We were back at Farlington again today to continue work on the boardwalk, the aim being to complete the job started on Friday. Today’s volunteers were the Beechcroft team and they so nearly got it done, it was only a shortage of nails that stopped them just two boards short! Whilst they were working on the boardwalk I continued topping the fields and mowing the edges of the bramble clumps in the Bushes. Before I started the bramble cutting I went to check if the ringers had caught any waders on the roost along the Stream, I would not have wanted to flush the birds by charging about in the tractor. Luckily they had already caught and very successfully, catching 12 teal, 17 greenshank and 60 redshank. The waders were colour-ringed, this allows field sightings to be made and if the combination is seen well the individual bird can be identified. This allows the movements of an individual to be tracked and also such data as survival and longevity to be studied. All this is important as we still know rather little about many of the waders that visit us, although we do know that populations of most species are falling. Obviously we would like to be able to take action to help them but to do this with affair chance of success we need to know much more about where the problems are.

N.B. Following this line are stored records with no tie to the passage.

(* ===== verification/ErrorKinds.v ===== *)
(** * The generated error kinds ([build.rs])

    The build script walks the directories under [src/bft] and writes an enum
    with a variant per directory: the names of the directories on the path to
    it, in title case and without underscores. It keeps the path and the names
    in two vectors that every call pops once. The file system is a tree; the
    theorem compares the script with the recursive definition of the names. *)

From Stdlib Require Import Ascii.
From S2P Require Import Prelude Error.
Local Open Scope string_scope.
Local Open Scope bft_scope.

(** An entry of a directory, as [read_dir] reports it. *)
Inductive DirEnt :=
| Dir (name : string) (entries : list DirEnt)
| NotUtf8 (entries : list DirEnt)   (* a directory whose name is not UTF-8 *)
| Other (name : string)             (* a file or a symbolic link *)
| Unreadable.                       (* the entry or its type cannot be read *)

Definition find_dir (n : string) (ents : list DirEnt) : option (list DirEnt) :=
  match List.find (fun e => match e with Dir m _ => String.eqb m n | _ => false end) ents with
  | Some (Dir _ sub) => Some sub
  | _ => None
  end.

(** [fs::read_dir] of a path. *)
Fixpoint read_dir (fs : list DirEnt) (path : list string) : option (list DirEnt) :=
  match path with
  | [] => Some fs
  | n :: path' =>
    match find_dir n fs with
    | Some sub => read_dir sub path'
    | None => None
    end
  end.

(** [str::split('_')] *)
Fixpoint split_underscore (s : string) : list string :=
  match s with
  | EmptyString => [""]
  | String c s' =>
    if Ascii.eqb c "_"%char then "" :: split_underscore s'
    else match split_underscore s' with
         | part :: parts => String c part :: parts
         | [] => [String c ""]
         end
  end.

Definition to_ascii_uppercase (c : Ascii.ascii) : Ascii.ascii :=
  let n := Ascii.nat_of_ascii c in
  if ((97 <=? n) && (n <=? 122))%nat then Ascii.ascii_of_nat (n - 32)%nat else c.

(** [part.split_at(1)] panics on an empty part and inside of a character that
    takes more than one byte. *)
Definition title_case (part : string) : outcome string :=
  match part with
  | EmptyString => Panic
  | String c rest =>
    if (Ascii.nat_of_ascii c <? 128)%nat then Done (String (to_ascii_uppercase c) rest) else Panic
  end.

Fixpoint title_parts (parts : list string) : outcome string :=
  match parts with
  | [] => Done ""
  | part :: parts' =>
    let! s := title_case part in
    let! rest := title_parts parts' in
    Done (s ++ rest)
  end.

Definition kind_name (dir_name : string) : outcome string :=
  title_parts (split_underscore dir_name).

(** The buffers of [generate], and the lines written so far. *)
Record Gen := mkGen { pbuf : list string; name_buf : list string; buf : list string }.

Definition vec_pop {A : Type} (v : list A) : list A := take (length v - 1) v.

Definition variant_line (kind : string) : string := "    " ++ kind ++ ",".

(** The loop over the entries of a directory; [rec] is the recursive call. *)
Fixpoint generate_entries (rec : Gen -> outcome Gen) (ents : list DirEnt) (st : Gen)
  : outcome Gen :=
  match ents with
  | [] => Done st
  | Dir n _ :: ents' =>
    let! k := kind_name n in
    let names := (name_buf st ++ [k])%list in
    let! st := rec (mkGen (pbuf st ++ [n])%list names
                      (buf st ++ [variant_line (String.concat "" names)])%list) in
    generate_entries rec ents' st
  | NotUtf8 _ :: _ => Panic
  | _ :: ents' => generate_entries rec ents' st
  end.

(** Fuel is the depth of the recursion. *)
Fixpoint generate (fuel : nat) (fs : list DirEnt) (st : Gen) : outcome Gen :=
  match fuel with
  | O => Panic
  | S fuel' =>
    match read_dir fs (pbuf st) with
    | None => Panic
    | Some ents =>
      let! st := generate_entries (generate fuel' fs) ents st in
      Done (mkGen (vec_pop (pbuf st)) (vec_pop (name_buf st)) (buf st))
    end
  end.

Definition enum_header : list string :=
  ["/// Includes a list of all the errors reported by this";
   "/// crate's modules. Generated automatically with `build.rs`.";
   "#[derive(Clone, Copy, Debug, Eq, Hash, Ord, PartialEq, PartialOrd)]";
   "#[non_exhaustive]";
   "pub enum ErrorKind {"].

(** [fs] is the directory of the manifest; the lines of [error_kind.rs]. *)
Definition generate_error_kinds (fuel : nat) (fs : list DirEnt) : outcome (list string) :=
  let! st := generate fuel fs (mkGen ["src"; "bft"] [] enum_header) in
  Done (buf st ++ ["}"])%list.

(** ** The names the script means to generate *)

(** The name of a directory in title case. *)
Definition title (n : string) : string := returned "" (kind_name n).

Fixpoint kinds_below (prefix : string) (e : DirEnt) : list string :=
  match e with
  | Dir n sub => (prefix ++ title n) :: flat_map (kinds_below (prefix ++ title n)) sub
  | _ => []
  end.

Fixpoint depth (e : DirEnt) : nat :=
  match e with
  | Dir _ sub => S (list_max (map depth sub))
  | _ => 0
  end.

(** The directories among the entries, by name. *)
Definition dir_names (ents : list DirEnt) : list string :=
  flat_map (fun e => match e with Dir n _ => [n] | _ => [] end) ents.

(** Names are unique in a directory, and every part of a name between
    underscores starts with an ASCII character. *)
Fixpoint named_well (e : DirEnt) : bool :=
  match e with
  | Dir n sub =>
    match kind_name n with Done _ => true | Panic => false end &&
    bool_decide (NoDup (dir_names sub)) && forallb named_well sub
  | NotUtf8 _ => false
  | _ => true
  end.

Definition dir_well (ents : list DirEnt) : bool :=
  bool_decide (NoDup (dir_names ents)) && forallb named_well ents.

(** ** Proofs *)

Lemma vec_pop_app {A : Type} (l : list A) x : vec_pop (l ++ [x])%list = l.
Proof.
  unfold vec_pop. rewrite length_app. cbn [length].
  replace (length l + 1 - 1) with (length l + 0) by lia.
  rewrite take_app_add. apply app_nil_r.
Qed.

Lemma string_app_assoc (a b c : string) : (a ++ b) ++ c = a ++ b ++ c.
Proof. induction a as [|x a IH]; [done|]. exact (f_equal (String x) IH). Qed.

Lemma concat_snoc (names : list string) k :
  String.concat "" (names ++ [k])%list = String.concat "" names ++ k.
Proof.
  induction names as [|a [|b names] IH]; [done|done|].
  change (a ++ String.concat "" ((b :: names) ++ [k])%list
          = (a ++ String.concat "" (b :: names)) ++ k).
  by rewrite IH, string_app_assoc.
Qed.

Lemma read_dir_snoc fs path ents n :
  read_dir fs path = Some ents -> read_dir fs (path ++ [n])%list = find_dir n ents.
Proof.
  revert fs. induction path as [|m path IH]; intros fs; cbn [read_dir app].
  - intros [= ->]. by destruct (find_dir n ents).
  - destruct (find_dir m fs); [apply IH|discriminate].
Qed.

(** Names being unique, a directory is found under its own name. *)
Lemma find_dir_unique n sub ents :
  Dir n sub ∈ ents -> NoDup (dir_names ents) -> find_dir n ents = Some sub.
Proof.
  unfold find_dir. induction ents as [|e ents IH]; [by intros ?%elem_of_nil|].
  intros [<-|Hin]%elem_of_cons Hnd.
  - cbn [List.find]. by rewrite String.eqb_refl.
  - destruct e as [m sub'|sub'|m|]; cbn [List.find]; try by apply IH.
    apply NoDup_cons in Hnd as [Hm Hnd]. destruct (String.eqb_spec m n) as [->|]; [|by apply IH].
    destruct Hm. apply list_elem_of_In, in_flat_map.
    exists (Dir n sub). split; [by apply list_elem_of_In|by left].
Qed.

Lemma dir_well_sub n sub ents :
  Dir n sub ∈ ents -> dir_well ents = true ->
  (exists k, kind_name n = Done k) /\ dir_well sub = true.
Proof.
  intros Hin [_ Hall]%andb_prop. rewrite forallb_forall in Hall.
  specialize (Hall _ (proj1 (list_elem_of_In _ _) Hin)). cbn [named_well] in Hall.
  destruct (kind_name n) as [k|]; [|discriminate].
  split; [by exists k|]. exact Hall.
Qed.

Lemma depth_sub n sub ents :
  Dir n sub ∈ ents -> S (list_max (map depth sub)) <= list_max (map depth ents).
Proof.
  intros Hin. apply (proj1 (Forall_forall _ _)
    (proj1 (list_max_le (map depth ents) _) (le_n _)) (depth (Dir n sub))).
  by apply list_elem_of_In, in_map, list_elem_of_In.
Qed.

Definition lines_of (prefix : string) (ents : list DirEnt) : list string :=
  map variant_line (flat_map (kinds_below prefix) ents).

Lemma lines_of_dir prefix n sub ents :
  lines_of prefix (Dir n sub :: ents)
  = (variant_line (prefix ++ title n) :: lines_of (prefix ++ title n) sub
     ++ lines_of prefix ents)%list.
Proof. unfold lines_of. cbn [flat_map kinds_below]. by rewrite map_app. Qed.

(** One call, given that the recursive calls are right: the loop writes the
    names below the entries it visits and leaves the two vectors as they are. *)
Lemma generate_entries_spec rec ents p names :
  dir_well ents = true ->
  (forall n sub k out', Dir n sub ∈ ents -> kind_name n = Done k ->
     rec (mkGen (p ++ [n])%list (names ++ [k])%list out')
     = Done (mkGen p names (out' ++ lines_of (String.concat "" names ++ k) sub)%list)) ->
  forall todo, todo ⊆ ents -> forall out,
  generate_entries rec todo (mkGen p names out)
  = Done (mkGen p names (out ++ lines_of (String.concat "" names) todo)%list).
Proof.
  intros Hwell Hrec. induction todo as [|e todo IH]; intros Hsub out.
  { cbn. by rewrite app_nil_r. }
  assert (He : e ∈ ents) by (apply Hsub; left).
  assert (Htodo : todo ⊆ ents) by (intros x Hx; apply Hsub; by right).
  destruct e as [n sub|sub|n|]; cbn [generate_entries]; try by apply IH.
  - destruct (dir_well_sub _ _ _ He Hwell) as [[k Hk] _].
    assert (title n = k) as Ht by (unfold title; by rewrite Hk).
    rewrite Hk. cbn [obind pbuf name_buf buf].
    rewrite (Hrec n sub k _ He Hk). cbn [obind].
    rewrite (IH Htodo), lines_of_dir, Ht, concat_snoc.
    by rewrite <- !app_assoc.
  - apply andb_prop in Hwell as [_ Hwell]. rewrite forallb_forall in Hwell.
    by specialize (Hwell _ (proj1 (list_elem_of_In _ _) He)).
Qed.

Lemma generate_spec fs fuel : forall p names ents out,
  read_dir fs p = Some ents -> dir_well ents = true -> list_max (map depth ents) < fuel ->
  generate fuel fs (mkGen p names out)
  = Done (mkGen (vec_pop p) (vec_pop names)
            (out ++ lines_of (String.concat "" names) ents)%list).
Proof.
  induction fuel as [|fuel IH]; intros p names ents out Hread Hwell Hfuel; [lia|].
  cbn [generate pbuf]. rewrite Hread.
  rewrite (generate_entries_spec _ ents p names Hwell); [done| |done].
  intros n sub k out' Hin Hk. destruct (dir_well_sub _ _ _ Hin Hwell) as [_ Hsub].
  pose proof (depth_sub _ _ _ Hin).
  rewrite (IH _ _ sub); [|..|done|lia].
  - by rewrite !vec_pop_app, concat_snoc.
  - rewrite (read_dir_snoc _ _ _ _ Hread). apply find_dir_unique; [done|].
    apply andb_prop in Hwell as [Hnd _]. by apply bool_decide_eq_true in Hnd.
Qed.

(** C32: the build script writes an enum with exactly one variant for each
    directory below [src/bft], in the order of a walk that visits a directory
    before its subdirectories, and the variant is the concatenation of the
    title-cased names on the path to the directory; a recursion as deep as the
    tree is enough. The names in a directory have to be unique, and their parts
    must not be empty. *)
Theorem error_kinds_generated fs ents fuel :
  read_dir fs ["src"; "bft"] = Some ents -> dir_well ents = true ->
  list_max (map depth ents) < fuel ->
  generate_error_kinds fuel fs
  = Done (enum_header ++ map variant_line (flat_map (kinds_below "") ents) ++ ["}"])%list.
Proof.
  intros Hread Hwell Hfuel. unfold generate_error_kinds.
  rewrite (generate_spec fs fuel _ _ ents _ Hread Hwell Hfuel).
  cbn [obind buf]. by rewrite <- app_assoc.
Qed.

(** ** The directories of this crate *)

Definition bft_dirs : list DirEnt :=
  [ Dir "async_runtime" [Dir "async_std" [Other "mod.rs"]; Dir "tokio" [Other "mod.rs"]; Other "mod.rs"];
    Dir "collections" [Other "mod.rs"];
    Dir "communication"
      [Dir "channel" [Dir "async_channel_mpmc" [Other "mod.rs"]; Dir "flume_mpmc" [Other "mod.rs"];
                      Dir "futures_mpsc" [Other "mod.rs"]; Other "mod.rs"];
       Dir "message" [Other "mod.rs"]; Dir "serialize" [Other "mod.rs"];
       Dir "socket" [Dir "async_std_tcp" [Other "mod.rs"]; Dir "rio_tcp" [Other "mod.rs"];
                     Dir "tokio_tcp" [Other "mod.rs"]; Other "mod.rs"];
       Other "mod.rs"];
    Dir "consensus" [Dir "log" [Other "mod.rs"]; Other "mod.rs"];
    Dir "core" [Dir "client" [Other "mod.rs"]; Dir "server" [Other "mod.rs"]; Other "mod.rs"];
    Dir "crypto"
      [Dir "hash" [Dir "blake3_blake3" [Other "mod.rs"]; Dir "ring_sha2" [Other "mod.rs"]; Other "mod.rs"];
       Dir "signature" [Dir "ring_ed25519" [Other "mod.rs"]; Other "mod.rs"];
       Other "mod.rs"];
    Dir "cst" [Other "mod.rs"]; Dir "error" [Other "mod.rs"]; Dir "executable" [Other "mod.rs"];
    Dir "globals" [Other "mod.rs"]; Other "mod.rs"; Dir "ordering" [Other "mod.rs"];
    Dir "prng" [Other "mod.rs"]; Dir "sync" [Other "mod.rs"];
    Dir "threadpool" [Dir "crossbeam" [Other "mod.rs"]; Dir "cthpool" [Other "mod.rs"]; Other "mod.rs"];
    Dir "timeouts" [Other "mod.rs"] ].

Definition crate_dir : list DirEnt :=
  [Other "build.rs"; Dir "src" [Dir "bft" bft_dirs; Other "lib.rs"]; Other "Cargo.toml"].

(** The kinds the code constructs errors with. *)
Definition kinds_used : list ErrorKind :=
  ["AsyncRuntime"; "AsyncRuntimeTokio"; "Communication"; "CommunicationChannelAsyncChannelMpmc";
   "CommunicationChannelFlumeMpmc"; "CommunicationChannelFuturesMpsc"; "CommunicationMessage";
   "CommunicationSocketRioTcp"; "ConsensusLog"; "Core"; "CoreServer"; "CryptoHashBlake3Blake3";
   "CryptoHashRingSha2"; "CryptoSignatureRingEd25519"; "Error"; "Executable"].

(** The variants of this crate are distinct, and those the code names exist. *)
Lemma crate_kinds :
  NoDup (flat_map (kinds_below "") bft_dirs) /\
  kinds_used ⊆ flat_map (kinds_below "") bft_dirs.
Proof.
  split.
  - apply (bool_decide_unpack _). vm_compute. exact I.
  - intros k Hk.
    assert (forallb (fun k => existsb (String.eqb k) (flat_map (kinds_below "") bft_dirs))
              kinds_used = true) as Hall by by vm_compute.
    rewrite forallb_forall in Hall. apply list_elem_of_In in Hk.
    apply Hall, existsb_exists in Hk as (k' & Hin & <-%String.eqb_eq).
    by apply list_elem_of_In.
Qed.

Lemma error_kinds_generated_witness :
  exists lines, generate_error_kinds 4 crate_dir = Done lines /\
  lines !! 5 = Some "    AsyncRuntime," /\ last lines = Some "}".
Proof.
  eexists. split.
  - apply (error_kinds_generated crate_dir bft_dirs); [reflexivity|vm_compute; reflexivity|].
    vm_compute. lia.
  - split; vm_compute; reflexivity.
Defined.

(** A directory whose name starts or ends with an underscore, or has two in a
    row, breaks the build. *)
Lemma empty_part_panics fuel n sub ents p :
  "" ∈ split_underscore n ->
  generate (S fuel) [Dir n sub] (mkGen [] p ents) = Panic.
Proof.
  intros Hin. cbn [generate read_dir pbuf generate_entries].
  assert (kind_name n = Panic) as ->; [|done].
  unfold kind_name. revert Hin. generalize (split_underscore n) as parts.
  induction parts as [|part parts IH]; [by intros ?%elem_of_nil|].
  intros [<-|Hin]%elem_of_cons; [done|].
  cbn [title_parts]. rewrite (IH Hin). by destruct (title_case part).
Qed.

As I spent most of the day in the tractor cab I saw rather little wildlife, a small group of sand martin along the Stream and a few yellow wagtail with the cattle in the Hayfield were about the highlights. However as I got back to the Building at lunchtime I found a caterpillar on the hedge and very smart it was too, a part grown grey dagger larva.
They have a most extraordinary “spire” on one of the segments towards the head, it looks a bit like a thorn, but it fleshy, rather than the more usual tuffs of hair that many caterpillars have.